P1D1: Workflow and Github
Finishing up technology installation
Does everyone have R, Python, Git, and VScode installed?
Git(hub) workflow
Git
Download and install
- Download git.
- Make sure git is working on your computer (https://git-scm.com/) A. Mac fix with paths
B. Download Xcode and update 10 gig download.
Configure Git
We have to set some configurations.
- Open the Terminal in VS Code.
- Set your username:
git config --global user.name 'FIRST_NAME LAST_NAME'
- Set your email address:
git config --global user.email 'MY_NAME@example.com'
The Git workflow
Folder management suggestions on your computer
I don’t think you should organize your computer files by course. Especially with course numbers. If you need to have your information in class folders, think about shortcuts to your git folders.

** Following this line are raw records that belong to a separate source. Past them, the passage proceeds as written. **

Definition pad_left (k : nat) (t : text) : text := repeat 48 (k - length t) ++ t.

(** [format(Decimal, 'f')] of [n * 10^-d]. *)
Definition fixed_text (n d : Z) : text :=
  let ds := pad_left (S (Z.to_nat d)) (digits n) in
  let whole := take (length ds - Z.to_nat d) ds in
  let fraction := drop (length ds - Z.to_nat d) ds in
  whole ++ (if d =? 0 then [] else u "." ++ fraction).

Inductive fixed_error := FixedDigitsRange.

Definition TO_FIXED_LIMIT : float := f_of_Z (10 ^ 21).

Definition to_fixed (x : float) (d : Z) : result fixed_error text :=
  if negb ((0 <=? d) && (d <=? 100)) then Raise FixedDigitsRange
  else if negb (is_finite x) then Ok (number_to_string x)
  else
    let sign := if fltb x f_zero then u "-" else [] in
    let magnitude := fabs x in
    if fgeb magnitude TO_FIXED_LIMIT then Ok (sign ++ number_to_string magnitude)
    else
      let '(num, den) := fratio magnitude in
      Ok (sign ++ fixed_text (round_half_up num den d) d).

(** [float(text)] of a text [to_fixed] writes below 10^21: an optional sign, digits, and a fraction. *)
Fixpoint split_point (t : text) : text * text :=
  match t with
  | [] => ([], [])
  | c :: t' => if c =? 46 then ([], t') else let '(whole, fraction) := split_point t' in (c :: whole, fraction)
  end.

Definition float_of_fixed (t : text) : option float :=
  let '(negative, t) := match t with c :: t' => if c =? 45 then (true, t') else (false, t) | [] => (false, t) end in
  let '(whole, fraction) := split_point t in
  let ds := whole ++ fraction in
  if bool_decide (ds = []) || negb (forallb is_digit ds) then None
  else
    let x := f_ratio (int_of_digits ds) (Pos.pow 10 (Pos.of_nat (length fraction))) in
    Some (if negative then SFopp x else x).

(** [float(to_fixed(x, 4))]; [shown_unit] excludes the defaults for a probability. *)
Definition shown (x : float) : float :=
  match to_fixed x 4 with Ok t => or_else (float_of_fixed t) f_zero | Raise _ => f_zero end.

(** [to_fixed(value)]: two digits, which is never out of range. *)
Definition to_fixed2 (x : float) : text :=
  match to_fixed x 2 with Ok t => t | Raise _ => [] end.

(** ** toLocaleString('en-US') *)

(** [f"{n:,}"]: groups of three from the right. *)
Fixpoint group3 (fuel : nat) (rev_digits : text) : list text :=
  match fuel with
  | O => []
  | S fuel' =>
    match rev_digits with
    | [] => []
    | _ => rev (take 3 rev_digits) :: group3 fuel' (drop 3 rev_digits)
    end
  end.

Definition grouped (n : Z) : text :=
  let ds := digits n in join (u ",") (rev (group3 (length ds) (rev ds))).

Definition rstrip_zeros (t : text) : text :=
  rev ((fix go l := match l with 48 :: l' => go l' | _ => l end) (rev t)).

Definition neg_sign (x : float) : bool := fsign x.

(** The shortest digits, rounded half up at three places. *)
Definition js_number_to_locale_string_en_us (x : float) : text :=
  if is_nan x then u "NaN"
  else if negb (is_finite x) then if fgtb x f_zero then [0x221E] else u "-" ++ [0x221E]
  else
    let sign := if neg_sign x then u "-" else [] in
    let '(d, q) := if feqb x f_zero then (0, 0) else repr_digits x in
    let n := if 0 <=? q then round_half_up (d * 10 ^ q) 1 3 else round_half_up d (10 ^ (- q)) 3 in
    let fraction := rstrip_zeros (pad_left 3 (digits (n mod 1000))) in
    sign ++ grouped (n / 1000) ++ (if bool_decide (fraction = []) then [] else u "." ++ fraction).

(** An int renders as the double JS would hold. *)
Definition locale_int (n : Z) : text := js_number_to_locale_string_en_us (f_of_Z n).

(** ** JSON strings *)
Definition hex_digit (n : Z) : Z := if n <? 10 then 48 + n else 87 + n.
Definition hex4 (c : Z) : text :=
  [hex_digit (c / 4096 mod 16); hex_digit (c / 256 mod 16); hex_digit (c / 16 mod 16); hex_digit (c mod 16)].

(** [_escape] of one character: the short escapes, [\uXXXX] for the other controls and for a lone
    surrogate, the character itself otherwise. *)
Definition escape_char (c : Z) : text :=
  if c =? 34 then [92; 34]
  else if c =? 92 then [92; 92]
  else if c =? 8 then [92; 98]
  else if c =? 12 then [92; 102]
  else if c =? 10 then [92; 110]
  else if c =? 13 then [92; 114]
  else if c =? 9 then [92; 116]
  else if (c <? 32) || Utf16.is_high c || Utf16.is_low c then [92; 117] ++ hex4 c
  else [c].

(** The substitution scans left to right; a surrogate pair held as two code points is one
    character. *)
Fixpoint escape (t : text) : text :=
  match t with
  | [] => []
  | c :: t' =>
    match t' with
    | l :: t'' =>
      if Utf16.is_high c && Utf16.is_low l then Utf16.join_pair c l :: escape t''
      else escape_char c ++ escape t'
    | [] => escape_char c
    end
  end.

Definition quote (t : text) : text := dq ++ escape t ++ dq.

(** ** JSON.stringify *)
Definition to_double (v : value) : option float := as_number v.

(** One number: NaN and the infinities print [null]. *)
Definition number_text (f : float) : text :=
  if is_finite f then number_to_string f else u "null".

(** Members in JS property order. *)
Definition ordered_members (members : dict text) : dict text :=
  omap (fun k => (fun t => (k, t)) <$> dget k members) (js_key_order (dkeys members)).

Fixpoint stringify_at (indent : option text) (v : value) : text :=
  match v with
  | VNone => u "null"
  | VBool b => if b then u "true" else u "false"
  | VInt _ | VFloat _ =>
    match to_double v with Some f => number_text f | None => u "null" end
  | VStr t => quote t
  | VDict d =>
    let inner := (fun i => i ++ u "  ") <$> indent in
    let members := ordered_members (List.map (fun kv => (kv.1, stringify_at inner kv.2)) d) in
    match members with
    | [] => u "{}"
    | _ =>
      match indent, inner with
      | Some i, Some j =>
        u "{" ++ [10]
        ++ join (u "," ++ [10]) ((fun kv => j ++ quote kv.1 ++ u ": " ++ kv.2) <$> members)
        ++ [10] ++ i ++ u "}"
      | _, _ => u "{" ++ join (u ",") ((fun kv => quote kv.1 ++ u ":" ++ kv.2) <$> members) ++ u "}"
      end
    end
  | VList l =>
    let inner := (fun i => i ++ u "  ") <$> indent in
    match l with
    | [] => u "[]"
    | _ =>
      match indent, inner with
      | Some i, Some j =>
        u "[" ++ [10]
        ++ join (u "," ++ [10]) ((fun t => j ++ t) <$> List.map (stringify_at inner) l)
        ++ [10] ++ i ++ u "]"
      | _, _ => u "[" ++ join (u ",") (List.map (stringify_at None) l) ++ u "]"
      end
    end
  end.

Definition stringify (v : value) : text := stringify_at (Some []) v.
Definition stringify_compact (v : value) : text := stringify_at None v.

(** ** Reference reader of a JSON string literal

    [unquote] reads a literal the way [JSON.parse] does: a raw quote or control ends it. *)
Definition hex_value (c : Z) : option Z :=
  if is_digit c then Some (c - 48)
  else if (97 <=? c) && (c <=? 102) then Some (c - 87)
  else None.

Definition hex4_value (a b c d : Z) : option Z :=
  match hex_value a, hex_value b, hex_value c, hex_value d with
  | Some a', Some b', Some c', Some d' => Some (a' * 4096 + b' * 256 + c' * 16 + d')
  | _, _, _, _ => None
  end.

Definition short_escape (e : Z) : option Z :=
  if e =? 34 then Some 34 else if e =? 92 then Some 92 else if e =? 98 then Some 8
  else if e =? 102 then Some 12 else if e =? 110 then Some 10 else if e =? 114 then Some 13
  else if e =? 116 then Some 9 else None.

(** The characters up to the closing quote, which must end the text. *)
Fixpoint unescape (t : text) : option text :=
  match t with
  | [] => None
  | c :: t' =>
    if c =? 34 then match t' with [] => Some [] | _ => None end
    else if c =? 92 then
      match t' with
      | e :: t'' =>
        if e =? 117 then
          match t'' with
          | h1 :: h2 :: h3 :: h4 :: t3 =>
            match hex4_value h1 h2 h3 h4 with Some v => cons v <$> unescape t3 | None => None end
          | _ => None
          end
        else match short_escape e with Some v => cons v <$> unescape t'' | None => None end
      | [] => None
      end
    else if c <? 32 then None
    else cons c <$> unescape t'
  end.

Definition unquote (t : text) : option text :=
  match t with
  | c :: t' => if c =? 34 then unescape t' else None
  | [] => None
  end.

(** The string JS holds for [t]: surrogate pairs held as two code points are one character. *)
Fixpoint joined (t : text) : text :=
  match t with
  | [] => []
  | c :: t' =>
    match t' with
    | l :: t'' =>
      if Utf16.is_high c && Utf16.is_low l then Utf16.join_pair c l :: joined t'' else c :: joined t'
    | [] => [c]
    end
  end.

(** ** Facts: key order *)
Lemma filter_split_perm {A} (p : A -> bool) l :
  Permutation (List.filter p l ++ List.filter (fun a => negb (p a)) l) l.
Proof.
  induction l as [|a l IH]; [done|]. simpl. destruct (p a); simpl.
  - by constructor.
  - by rewrite <- Permutation_middle, IH.
Qed.

Lemma filter_negb_nil {A} (p : A -> bool) l :
  List.filter p (List.filter (fun a => negb (p a)) l) = [].
Proof. induction l as [|a l IH]; [done|]. simpl. destruct (p a) eqn:E; simpl; by rewrite ?E. Qed.

Lemma filter_all {A} (p : A -> bool) l : Forall (fun a => p a = true) l -> List.filter p l = l.
Proof. induction 1 as [|a l Ha _ IH]; [done|]. simpl. by rewrite Ha, IH. Qed.

Lemma js_key_order_perm keys : Permutation (js_key_order keys) keys.
Proof.
  unfold js_key_order. rewrite stable_sort_perm. apply filter_split_perm.
Qed.

Lemma js_key_order_indices_sorted keys :
  StronglySorted (fun a b => int_of_digits a <= int_of_digits b)
    (List.filter is_array_index (js_key_order keys)).
Proof.
  unfold js_key_order. rewrite List.filter_app.
  set (lt := fun a b => int_of_digits a <? int_of_digits b).
  set (idx := List.filter is_array_index keys).
  assert (Forall (fun k => is_array_index k = true) (stable_sort lt idx)) as Hall.
  { rewrite stable_sort_perm. apply Forall_forall. intros x Hx. apply list_elem_of_In in Hx.
    by apply filter_In in Hx as [_ ?]. }
  rewrite filter_negb_nil.
  rewrite app_nil_r.
  rewrite filter_all by done.
  assert (StronglySorted (in_order lt) (stable_sort lt idx)) as Hs.
  { apply (stable_sort_sorted lt (fun _ => True)); unfold lt; [| |by apply Forall_true].
    - intros a b c _ _ _ H1 H2. bool_to_prop. apply Z.ltb_ge. lia.
    - intros a b _ _ H1. bool_to_prop. apply Z.ltb_ge. lia. }
  induction Hs as [|k l Hs' IH Hk]; [constructor|]. apply Forall_cons in Hall as [_ Hall].
  constructor; [by apply IH|]. eapply Forall_impl; [done|].
  intros k'. unfold in_order, lt. intros H. bool_to_prop. lia.
Qed.

Lemma dkeys_ordered_members members : dkeys (ordered_members members) = js_key_order (dkeys members).
Proof.
  unfold ordered_members.
  assert (Forall (fun k => k ∈ dkeys members) (js_key_order (dkeys members))) as H.
  { rewrite js_key_order_perm. by apply Forall_forall. }
  induction (js_key_order (dkeys members)) as [|k ks IH]; [done|].
  apply Forall_cons in H as [Hk H]. simpl.
  apply dget_is_Some in Hk as [v ->]. simpl. f_equal. by apply IH.
Qed.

- Git repos are usually connected to Github so don’t have them in your OneDrive, Google Drive, or iCloud.
- I store all my Github repos within a
git
folder with each organization having its own folder. - We are going to have
>9
repositories cloned to our computers for this class.
Github
Make sure you realize that GitHub is key to your employment as a Data Scientist.
This is GitHub, the world’s largest code repository platform online. A platform used by some 50 million software developers to host their coding projects, most of them open-source — meaning others can access their codes and modify them to create better versions if they feel like.
Most of the internet is produced or hosted on GitHub in the form of code. “What Gmail is to email, GitHub is to writing software,” says Kiran Jonnalagadda, cofounder of HasGeek, a platform to build and discover peer groups.
Read more here.
A key differentiator between an analyst and a data scientist
It signals that you are a programmer as well as an analyst.
Github is our version control and we have everything on Github. Definitely having strong git experience is very helpful. The way my team is using it is through forking. We fork the main file and then pull from and to it to update the code.
Keaton Sant, Data Scientist at John Deere
Is it going to hurt?
Yes.
It feels weird at first but quickly becomes second nature. More bad news. Our pain will be short-lived because students primarily work in their own repositories. Do you use GitHub to work with other people or to coordinate your own work from multiple computers? If so, after you recover from the initial setup, Git will crush you again with merge conflicts. And this is not one-time pain, this could be a dull ache for a long time. The best remedy is prevention, but also understanding how to back out of tricky situations and tackle them on your own terms.
Managing a project via Git/GitHub is much more like the Google Doc scenario and enjoys many of the same advantages. It is definitely more complicated than collaborating on a Google Doc, but this puts you in the right mindset. ref
Github and education guidelines
- Don’t post assignments
- Do post unique code and projects using skills from your classes
- Use private repos with student education account to manage your course work
- Use it to communicate
Managing your Github space
If you are trying to get a job, then your Github space should be organized. Take the time to make this space your coding ‘social media’ where people see the best side of your work.
- Make your landing page stand out by Managing your profile README. Use this guide for additional inspiration.
- Track your work and share it with the world.
- Organize and document your repositories. Here are some great examples
- Find a project you could support (long term goal).
Github’s other tools
Github desires to be the social communication tool for coders reference. Versioning and sharing code is the core. However, ignoring the other available tools is not wise.
- Github pages
- Project and Organization Wikis (D3 Example)
- Issues
- Discussions
- Projects
- Github Actions (I use the peaceiris action for hugo for our data science programming course at BYUI The R for Data Science book does as well)
Your peronsal data projects work flow
You don’t need to make these projects complicated. These projects are built to show your work using the skills you have developed during the course. I would make sure that these are presentable in your Github space. You want to demonstrate your creativity. You could use the following links to find a new data set. __Please use the template provided in our Github Org
Let’s start our space for our first personal data project
- Go to our org’s personal project template
- Click on the green button that says
Use this template
. - Pick a location. Use your space as the owner.
- Name your project
[title]-[lastname]-[languagesused]
. You can change this later. - Decide on public or private. I recommend public. You can also change this later.
- Clone this project to your local computer using Github.
Our class projects workflow
- Go to our first class project
- Click on the green button that says
Use this template
. - Pick a location. Use our org as the owner.
- Name your project
p1-[lastname]
. You can change this later. - Make this repo private.
- Add the class as viewers to your repo.
- Clone this project to your local computer using Github.